Of course, I don’t get to do all those great things very often, because I am lucky to have a job I love. This means that there is no end to the productive stuff I can do! Technology means that I can answer e-mail, work on a book project, or fix a spreadsheet on a day off at Disneyland!
If you have never thought about Quine in line for Space Mountain, you have not lived the multitasking life to its fullest. It really is fun. Solve a knotty problem in epistemology and then scream on a roller coaster.
There is a good side to all of this . . . a happy side, but also a tiring one.
The problem is not fundamentally that I am tired and it would be no revelation to any American that most of us are weary.

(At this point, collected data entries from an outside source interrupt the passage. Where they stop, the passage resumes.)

(* ===== verification/Message.v ===== *)
(** The messages of the L4 interface (src/sdios/include/l4/message.h), and the virtual
    registers of ia32 that carry them (ia32/vregs.h).

    Words are integers; an object of several words is a list of them, and a pointer into
    it an index.  An access outside the object is undefined: [None]. *)

From stdpp Require Import gmap.
From S2P Require Import Prelude Machine Server L4Types.

(** * Message tags *)

Definition NUM_MRS : nat := 64.

(** The fields [u], [t], [flags] and [label], from the lowest bit. *)
Definition tag_u (w : Z) : Z := w mod 2 ^ 6.
Definition tag_t (w : Z) : Z := (w / 2 ^ 6) mod 2 ^ 6.
Definition tag_flags (w : Z) : Z := (w / 2 ^ 12) mod 2 ^ 4.
Definition tag_label (w : Z) : Z := w / 2 ^ 16.
Definition tag_of (label flags t u : Z) : Z :=
  u mod 2 ^ 6 + 2 ^ 6 * (t mod 2 ^ 6) + 2 ^ 12 * (flags mod 2 ^ 4) + 2 ^ 16 * (label mod 2 ^ 16).
Definition L4_Niltag : Z := 0.

Definition L4_Label (w : Z) : Z := tag_label w.
Definition L4_UntypedWords (w : Z) : Z := tag_u w.
Definition L4_TypedWords (w : Z) : Z := tag_t w.
Definition L4_MsgTagAddLabel (w label : Z) : Z := tag_of label (tag_flags w) (tag_t w) (tag_u w).
Definition L4_Set_Label (w label : Z) : Z := L4_MsgTagAddLabel w label.
Definition set_tag_u (w u : Z) : Z := tag_of (tag_label w) (tag_flags w) (tag_t w) u.
Definition set_tag_t (w t : Z) : Z := tag_of (tag_label w) (tag_flags w) t (tag_u w).

(** * Typed items *)

(** A map, grant or simple string item: two words. *)
Record L4_item := Item_words { raw0 : Z; raw1 : Z }.
Definition item_type (i : L4_item) : Z := (raw0 i / 2) mod 2 ^ 3.
Definition item_with (type : Z) (f SndBase : Z) : L4_item :=
  Item_words (2 * type + 2 ^ 10 * (Z.shiftr SndBase 10 mod 2 ^ 22)) f.
Definition L4_MapItem (f SndBase : Z) : L4_item := item_with 4 f SndBase.
Definition L4_GrantItem (f SndBase : Z) : L4_item := item_with 5 f SndBase.
Definition L4_IsMapItem (i : L4_item) : bool := item_type i =? 4.
Definition L4_IsGrantItem (i : L4_item) : bool := item_type i =? 5.
Definition L4_SndFpage (i : L4_item) : Z := raw1 i.
Definition L4_SndBase (i : L4_item) : Z := u32 (Z.shiftl (raw0 i / 2 ^ 10) 10).

(** * String items *)

(** The first word: [C], [type], [j], [c] and [string_length], from the lowest bit. *)
Definition hdr_C (h : Z) : Z := h mod 2.
Definition hdr_type (h : Z) : Z := (h / 2) mod 2 ^ 3.
Definition hdr_j (h : Z) : Z := (h / 2 ^ 4) mod 2 ^ 5.
Definition hdr_c (h : Z) : Z := (h / 2 ^ 9) mod 2.
Definition hdr_length (h : Z) : Z := h / 2 ^ 10.
Definition hdr_of (length c j type C : Z) : Z :=
  C mod 2 + 2 * (type mod 2 ^ 3) + 2 ^ 4 * (j mod 2 ^ 5) + 2 ^ 9 * (c mod 2) + 2 ^ 10 * (length mod 2 ^ 22).
Definition set_hdr_C (h C : Z) : Z := hdr_of (hdr_length h) (hdr_c h) (hdr_j h) (hdr_type h) C.
Definition set_hdr_c (h c : Z) : Z := hdr_of (hdr_length h) c (hdr_j h) (hdr_type h) (hdr_C h).
Definition set_hdr_j (h j : Z) : Z := hdr_of (hdr_length h) (hdr_c h) j (hdr_type h) (hdr_C h).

You can find a jillion web sites urging us to sleep. The problem I think is that too much doing can lead to romantic failure.

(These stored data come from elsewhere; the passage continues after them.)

(** [*(vgaStart + pos) = 0xa00] on 16-bit positions, [n] of them from [pos]. *)
Fixpoint blank_cells (d : list Z) (pos n : nat) : option (list Z) :=
  match n with
  | O => Some d
  | S n => d ← store_le 2 (2 * pos) 2560 d; blank_cells d (S pos) n
  end.

(** The screen one line up; the last line is cleared when fewer than 80 characters
    are left of the buffer. *)
Definition shift_up (left : Z) (c : console) : option console :=
  d ← memcpy (vga c) 0 Within 160 3840;
  d ← if left <? 80 then blank_cells d 1920 80 else Some d;
  Some (c <| vga := d |>).

Definition new_line (left : Z) (c : console) : option console :=
  c ← (if consoleCursorVPos c =? 24 then shift_up left c
       else Some (c <| consoleCursorVPos ::= λ v, u32 (v + 1) |>));
  Some (c <| consoleCursorHPos := 0 |>).

(** The body of the loop of [console_write_implementation]. *)
Definition write_char (left ch : Z) (c : console) : option console :=
  c ← (if (consoleCursorHPos c =? 80) || (ch =? 10) then new_line left c else Some c);
  if negb (ch =? 10)
  then c ← draw ch c; Some (c <| consoleCursorHPos ::= λ h, u32 (h + 1) |>)
  else Some c.

Fixpoint write_chars (input : buffer_t) (pos n : nat) (c : console) : option console :=
  match n with
  | O => Some c
  | S n =>
      ch ← bytes input !! pos;
      c ← write_char (u32 (bytes_length input - Z.of_nat pos)) ch c;
      write_chars input (S pos) n c
  end.

Definition console_write (input : buffer_t) (len : Z) (c : console) : option console :=
  c ← write_chars input 0 (Z.to_nat len) c; Some (drawCursor c).

(** One character back, to the end of the line above at the start of a line. *)
Definition step_back (c : console) : console :=
  if consoleCursorHPos c =? 0
  then if negb (consoleCursorVPos c =? 0)
       then c <| consoleCursorVPos ::= λ v, u32 (v - 1) |> <| consoleCursorHPos := 79 |>
       else c
  else c <| consoleCursorHPos ::= λ h, u32 (h - 1) |>.

Fixpoint delete_chars (n : nat) (c : console) : option console :=
  match n with
  | O => Some c
  | S n => c ← draw 2560 (step_back c); delete_chars n c
  end.

Definition console_delete (numChars : Z) (c : console) : option console :=
  c ← draw 2560 c; c ← delete_chars (Z.to_nat numChars) c; Some (drawCursor c).

Definition console_clear (c : console) : option console :=
  d ← blank_cells (vga c) 0 2000;
  Some (c <| vga := d |> <| consoleCursorHPos := 0 |> <| consoleCursorVPos := 0 |>).

(** The start of [console_server]: which ports the controller has, and a cursor on the
    two last scan lines; [misc] and [scan] are what the ports 0x3cc and [maxscanreg]
    answer. *)
Definition console_server (misc scan : Z) (c : console) : console :=
  let c := if has misc 1
           then c <| crtcAddrReg := 980 |> <| crtcDataReg := 981 |>
           else c <| crtcAddrReg := 948 |> <| crtcDataReg := 949 |> in
  let c := outb (crtcAddrReg c) 9 c in
  let maxscan := Z.land scan 31 in
  let c := outb (crtcAddrReg c) 10 c in
  let c := outb (crtcDataReg c) (maxscan - 2) c in
  let c := outb (crtcAddrReg c) 11 c in
  outb (crtcDataReg c) maxscan c.

(** * The terminal the server implements *)

Record terminal := Terminal { glyph : nat → nat → Z; row : nat; col : nat }.

Definition scrolled (blank : bool) (g : nat → nat → Z) : nat → nat → Z :=
  λ v h, if (v <? 24)%nat then g (S v) h else if blank then 0 else g v h.

Definition next_line (blank : bool) (t : terminal) : terminal :=
  if (row t =? 24)%nat then Terminal (scrolled blank (glyph t)) 24 0
  else Terminal (glyph t) (S (row t)) 0.

Definition type_glyph (ch : Z) (t : terminal) : terminal :=
  Terminal (λ v h, if decide (v = row t ∧ h = col t) then ch else glyph t v h) (row t) (S (col t)).

(** A full line is left when the next character arrives. *)
Definition type_char (blank : bool) (ch : Z) (t : terminal) : terminal :=
  let t := if (col t =? 80)%nat || (ch =? 10) then next_line blank t else t in
  if ch =? 10 then t else type_glyph ch t.

Fixpoint type_text (total : Z) (text : list Z) (pos : nat) (t : terminal) : terminal :=
  match text with
  | [] => t
  | ch :: text =>
      type_text total text (S pos) (type_char (u32 (total - Z.of_nat pos) <? 80) ch t)
  end.

(** A terminal that clears the line it scrolls in. *)
Definition type_plain (text : list Z) (t : terminal) : terminal := foldl (λ t ch, type_char true ch t) t text.

Lemma type_text_plain total text pos t :
  Z.of_nat (pos + length text) ≤ total → total < Z.of_nat pos + 80 → total < 2 ^ 32 →
  type_text total text pos t = type_plain text t.
Proof.
  revert pos t. induction text as [|ch text IH]; intros pos t H1 H2 H3; [done|]. cbn [type_text type_plain foldl].
  simpl length in H1. rewrite u32_id, (proj2 (Z.ltb_lt _ _)) by lia. apply IH; lia.
Qed.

We become massively self-centered and there is no love where self is king.
Even defining the problem as “my being tired” misses the point, because it is still all about me. Sleep becomes one more entertainment option (wait until someone masters giving us dreams!) or one more health choice so that we can do more play and work.
Romance requires concentrated time spent on another person with our “A-game” being horded for them. I sleep so that I can be witty for her, I read so there is another anecdote for her, I work to earn her respect. Romance demands rest so that we can give the beloved our best.
Our “tiredness” then is mostly of self.
Christmas is a chance, a blessed chance, to escape this madness. December 25 is the one day most of us cannot be expected to work and should not be doing things just for self. Family is here. Friends are near. We must stop away from the screen and look at incarnate people to properly celebrate the Incarnation.
It is easy. Or it should be.
The diabolical business, more specials on television, more shopping, more consumption for self, that pops up at Christmas bids to ruin it all, but we can stop.
We can today step away from business, self-promotion, self-improvement, and self-centered entertainment and play Legos with our kids. This would be such a massive improvement for most of us that it is tempting to stop there with the Hallmarkian injunction to love others.
But Jesus was too wise to stop with telling us to love our neighbors with the care we give to ourselves. He pointed out that we must love God, not the God who ends up agreeing with us on everything, but the personal God outside our heads. Our neighbors we can choose and our families we might be able to bend to our will, but the Creator God is beyond our power.
The glorious thing about the God of the Bible is that He stubbornly refuses to the change His unchanging Word to fit the times or my mood. Of course, the consumer culture has created a false god, a Santa Deity, who is a reflection of our moods and who affirms us at every turn, but this is just another entertainment option for those with a taste for religious fun.
I am talking about Jesus. Bethlehem is not a little town in my mind, but a real place in Palestine. The cross was not a piece of costume jewelry for my neck, but an instrument of government sanctioned torture. You know you have found the real God when He, like any real person to be loved, makes irritating, but just demands.
He commands me to be chaste. He commands me to love my enemies. He commands me to joy that lies outside of myself.
It is all so annoying until I do it and then it makes me happy. Oddly, this is the final blow to me focus on self, this divine happiness.
If it just made me miserable, it would be easier! I could then develop a feeling of self-sacrifice and nobility in myself, but instead it points out the folly of my life. Self-centered consumerism has made me tired, but much of it was generated by trying to avoid obedience to God’s commands and to simple duty. When I do my duty, stop thinking of my own pleasure, I get pleasure, but then I cannot be sure that I have become humble and giving at all!
My obedience may just be for my own good!
This means I must stop thinking (endlessly thinking) about my own virtue, my own duty, my own charity and think of God. God will command me to think of others and serve them. He will command me to rest from all my work on at least one day of the week.
He will demand I focus on people the way I wish they focused on me.
I will be rested to give Him my best, so that my talking to Him does not end in my falling asleep.
For me the Holiday started on Friday. Today is the first day of a week off . . . for which I am most thankful . . . but most of us will at least get the Day. We can make it a Day for Him and from Him to others or we can try to amuse ourselves.
We will be disappointed in the second, but blessed in the first.
Now I shall go nap, perchance to dream, what dreams may come? God knows best.